Let me start by saying I am not shattered like I was the first time, just a little disappointed, and not meeting the baby makes it SO much easier to just walk away and move on.  So I don't have any real updates except for the fact that some unknown baby was born on Wednesday that could have been mine, but it is not.  I have no idea if the baby was born healthy or how big he was or even if he is a he although that is what we were told to start with, so I will assume it is a boy.  My agency was not able to get any answers on what went on this week, the EM has refused to speak to us by blocking her hospital room phone to all those that she didn't provide a PIN number to and at this point one can only assume she was a scam.  We did learn that she was working with another couple but broke off that relationship in January.  She told us she was working with another agency but never mentioned she was matched.  I am not sure if anything she told us was true except that she was and did have a baby on Wednesday.  

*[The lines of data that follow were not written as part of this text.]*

(* ===== verification/Events.v ===== *)
(** * The outbox and the graph projection (services/coordinator/src/events.ts)

    Events are checked, appended to the outbox, and projected into the graph by a
    drain that runs after every emission.  A payload is the object the caller
    built; the outbox keeps what [JSON.parse] gives back of its text.  The fields
    read with [s] are strings or absent in every payload the coordinator emits. *)

From S2P Require Import Prelude JsNum Utf8 Json Unicode Logs.
Local Open Scope Z_scope.

Definition BANNED_EVENT_FIELDS : list string :=
  ["messages"; "message"; "prompt"; "prompttext"; "content"; "input"; "output"; "response"; "responsebody";
   "secret"; "apikey"; "key"; "authorization"; "ciphertext"; "encryptedblob"; "encryptedsecret"; "plaintext"].

Abbreviation object := (list (string * jsval)).

(** [JSON.parse(JSON.stringify(v))] *)
Fixpoint reparsed (v : jsval) : jsval :=
  match v with
  | VNum (Fin _) => v
  | VNum _ => VNull
  | VArr l => VArr (List.map (fun x => if is_undef x then VNull else reparsed x) l)
  | VObj o => VObj (List.filter (fun kv => negb (is_undef kv.2)) (List.map (fun kv => (kv.1, reparsed kv.2)) o))
  | v => v
  end.
Definition fields_of (v : jsval) : object := match v with VObj o => o | _ => [] end.
(** [{ ...o, ...p }] *)
Definition spread (o p : object) : object := fold_left (fun acc kv => obj_set acc kv.1 kv.2) p o.
Definition cstep (w : CWorld) (ev : CEvent) : CWorld * list COutput :=
  let set_task i t d := {| cw_db := d; cw_tasks := <[i := t]> (cw_tasks w); cw_watchers := cw_watchers w |} in
  let set_watcher j x d := {| cw_db := d; cw_tasks := cw_tasks w; cw_watchers := <[j := x]> (cw_watchers w) |} in
  match ev with
  | Post now e mode =>
      let go := match receive now e mode (cw_db w) with
                | (d, Ok _) => ({| cw_db := d; cw_tasks := cw_tasks w ++ [Some (AwaitGate e mode)]; cw_watchers := cw_watchers w |}, [])
                | (d, Err t) => ({| cw_db := d; cw_tasks := cw_tasks w ++ [None]; cw_watchers := cw_watchers w |}, [Crashed (env_requestId e) t])
                end in
      match mode, secure_check e (cw_db w) with
      | secure, Some refusal => (w, [Replied (env_requestId e) refusal])
      | _, _ => go
      end
  | GateAnswers i c answer =>
      match cw_tasks w !! i with
      | Some (Some (AwaitGate e mode)) =>
          match answer with
          | Err err => let '(d, r) := gate_failed c (env_requestId e) err (cw_db w) in (set_task i None d, finish (env_requestId e) r)
          | Ok gate =>
              match gate_recorded c (env_requestId e) gate (cw_db w) with
              | (d, Ok _) => (set_task i (Some (AwaitAttestation e mode gate)) d, [])
              | (d, Err t) => (set_task i None d, [Crashed (env_requestId e) t])
              end
          end
      | _ => (w, [])
      end
  | AttestationAnswers i c attestation =>
      match cw_tasks w !! i with
      | Some (Some (AwaitAttestation e mode gate)) =>
          match prepare c (env_requestId e) gate attestation (cw_db w) with
          | (d, Err t) => (set_task i None d, [Crashed (env_requestId e) t])
          | (d, Ok _) =>
              let watchers := cw_watchers w ++ (if gt_proofStarted gate then [Some (watchProof (ck_now c) (env_requestId e))] else []) in
              let world t d := {| cw_db := d; cw_tasks := <[i := t]> (cw_tasks w); cw_watchers := watchers |} in
              match decide_dispatch c e mode gate d with
              | (d, Ok (inr candidates)) => (world (Some (AwaitExecute e mode gate)) d, [])
              | (d, Ok (inl reply)) => (world None d, [Replied (env_requestId e) reply])
              | (d, Err t) => (world None d, [Crashed (env_requestId e) t])
              end
          end
      | _ => (w, [])
      end
  | ExecuteAnswers i c answer =>
      match cw_tasks w !! i with
      | Some (Some (AwaitExecute e mode gate)) =>
          let '(d, r) := match answer with
                         | Err err => execute_failed c (env_requestId e) gate err (cw_db w)
                         | Ok body => executed c (env_requestId e) mode gate body (cw_db w)
                         end in
          (set_task i None d, finish (env_requestId e) r)
      | _ => (w, [])
      end
  | Ticks j now =>
      match cw_watchers w !! j with
      | Some (Some x) => let '(d, r) := poll now x (cw_db w) in (set_watcher j (match r with Ok x => x | Err _ => None end) d, [])
      | _ => (w, [])
      end
  | ProofAnswers j now answer =>
      match cw_watchers w !! j with
      | Some (Some x) => let '(d, r) := polled now x answer (cw_db w) in (set_watcher j (match r with Ok x => x | Err _ => None end) d, [])
      | _ => (w, [])
      end
  | Admin op => ({| cw_db := set_ledger (ledger_step localeCompare COOLDOWN_MS (db_ledger (cw_db w)) op) (cw_db w);
                    cw_tasks := cw_tasks w; cw_watchers := cw_watchers w |}, [])
  end.
Definition crun (w : CWorld) (evs : list CEvent) : CWorld * list COutput :=
  foldl (fun wo ev => let '(w, out) := cstep wo.1 ev in (w, wo.2 ++ out)) (w, []) evs.
End Coordinator.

I am ready to move on and I even have DH considering an older child this time since we are not getting any younger.  We will try to talk to our social worker next week to see if there is anything different we need to do for an older child through foster care, but we will not become foster parents.  I signed up for ADOPTUSKIDS last night and this weekend we will just celebrate my cousins birthday today and my Mom tomorrow.  Appreciate all of the thoughts and prayers and I just hope this baby is well provided for now and in the future. Happy Mother's Day to all you are celebrating.